Saved entries:
----

(* ===== verification/AndroidPanel.v ===== *)
(** * The remote panel (feature/commands/CommandListViewModel.kt, feature/commands/remote/RemotePanelUiModel.kt)

    What the panel of a server shows for a layout and a list of commands, the jobs that
    poll its telemetry, and commands run from it. *)

From Stdlib Require Import SpecFloat.
From S2P Require Import Prelude RustStd ThirdParty Config Validation Registry SessionState SessionManager Proto Parameters Kotlin.
From S2P Require Import AndroidModel AndroidDb AndroidLayout AndroidCommands.

Local Open Scope string_scope.
Local Open Scope Z_scope.

(** ** Numbers *)
(** [Int.toFloat], comparison and subtraction of [Float]. *)
Definition to_float (z : Z) : spec_float := binary_normalize 24 128 z 0 false.
Definition float_sub : spec_float → spec_float → spec_float := SFsub 24 128.
Definition half : spec_float := S754_finite false 8388608 (-24).
Definition in_range_f (v lo hi : spec_float) : bool := SFleb lo v && SFleb v hi.
(** [coerceIn]: an exception when the bounds are the wrong way round. *)
Definition coerceIn (v lo hi : spec_float) : option spec_float :=
  if SFltb hi lo then None else Some (if SFltb v lo then lo else if SFltb hi v then hi else v).
(** [String.toFloatOrNull] (Java's decimal parser) and a search that ignores case. *)
Class JavaText := {
  to_float_or_null : string → option spec_float;
  contains_ignore_case : string → string → bool;
}.
Definition long_sub (a b : Z) : Z := let d := (a - b) mod 2 ^ 64 in if d <? 2 ^ 63 then d else d - 2 ^ 64.

(** [numberRegex]: [[-+]?[0-9]*\.?[0-9]+], the leftmost match. *)
Fixpoint take_digits (s : string) : string * string :=
  match s with
  | String c s' => if is_ascii_digit c then let '(d, r) := take_digits s' in (String c d, r) else (EmptyString, s)
  | EmptyString => (EmptyString, EmptyString)
  end.
Definition unsigned_at (s : string) : option string :=
  let '(d1, rest) := take_digits s in
  let whole := if str_is_empty d1 then None else Some d1 in
  match rest with
  | String "." rest' =>
      let '(d2, _) := take_digits rest' in
      if str_is_empty d2 then whole else Some (fmt [d1; "."; d2])
  | _ => whole
  end.
Definition number_at (s : string) : option string :=
  match s with
  | String c s' =>
      if bool_decide (c = "-"%char) || bool_decide (c = "+"%char) then String c <$> unsigned_at s' else unsigned_at s
  | EmptyString => None
  end.
Fixpoint extractNumber (s : string) : option string :=
  match number_at s with
  | Some n => Some n
  | None => match s with String _ s' => extractNumber s' | EmptyString => None end
  end.

(** [equals(..., ignoreCase = true)] with the two words; the long s has the capital S. *)
Definition parseBoolean (value : option string) : option bool :=
  value ← value;
  if bool_decide (to_ascii_lowercase value = "true") then Some true
  else if bool_decide (to_ascii_lowercase (str_replace value "ſ" "s") = "false") then Some false
  else if bool_decide (value = "1") then Some true
  else if bool_decide (value = "0") then Some false
  else None.

(** ** The model of the panel *)
Record RemoteQuickAction := mkQuickAction {
  qa_id : string;
  qa_title : string;
  qa_subtitle : option string;
  qa_iconKey : option string;
  qa_isEnabled : bool;
  qa_isBusy : bool;
  qa_requiresConfirmation : bool;
  qa_showOutput : bool;
}.
Inductive RemoteAdjustment :=
  | AdSlider (id label : string) (value start end_ : spec_float) (step : option spec_float) (helperText : option string)
  | AdCounter (id label : string) (value : Z) (min max : option Z) (helperText : option string)
  | AdToggle (id label : string) (isChecked : bool) (helperText : option string).
Record RemoteAdjustmentGroup := mkAdjustmentGroup { ag_id : string; ag_title : option string; ag_controls : list RemoteAdjustment }.
Inductive Direction := UP | DOWN | STEADY.
Inductive RemoteTelemetryCard :=
  | TcGauge (id title : string) (isLoading : bool) (lastUpdated : option Z) (value min max : spec_float) (unit_ : option string)
      (trend : option (Direction * spec_float))
  | TcCounter (id title : string) (isLoading : bool) (lastUpdated : option Z) (value : Z) (unit_ : option string) (delta : option Z)
  | TcText (id title : string) (isLoading : bool) (lastUpdated : option Z) (body : string).
Definition card_id (c : RemoteTelemetryCard) : string :=
  match c with TcGauge id _ _ _ _ _ _ _ _ | TcCounter id _ _ _ _ _ _ | TcText id _ _ _ _ => id end.
Definition card_display (c : RemoteTelemetryCard) : TelemetryDisplay :=
  match c with TcGauge _ _ _ _ _ _ _ _ _ => TdGAUGE | TcCounter _ _ _ _ _ _ _ => TdCOUNTER | TcText _ _ _ _ _ => TdTEXT end.
Record RemotePanelUiModel := mkPanel {
  pn_quickActions : list RemoteQuickAction;
  pn_adjustments : list RemoteAdjustmentGroup;
  pn_telemetry : list RemoteTelemetryCard;
}.
Definition hasContent (p : RemotePanelUiModel) : bool :=
  negb (bool_decide (pn_quickActions p = [])) || negb (bool_decide (pn_adjustments p = [])) || negb (bool_decide (pn_telemetry p = [])).

(** ** From layout and commands to the panel *)
Section build.
Context `{JavaText}.

Definition description_of (s : string) : option string := take_not_blank s.
Definition slider_id (c : Command) (p : CommandParameter) : string := fmt [kc_id c; ":"; kp_name p].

----

» WORK ORDER
Return, with no change at all, every line in the entries above from the line containing "qa_showOutput : bool;" through the line containing "Z) (helperText : option string)".

» REPLY TO THE EXERCISE
  qa_showOutput : bool;
}.
Inductive RemoteAdjustment :=
  | AdSlider (id label : string) (value start end_ : spec_float) (step : option spec_float) (helperText : option string)
  | AdCounter (id label : string) (value : Z) (min max : option Z) (helperText : option string)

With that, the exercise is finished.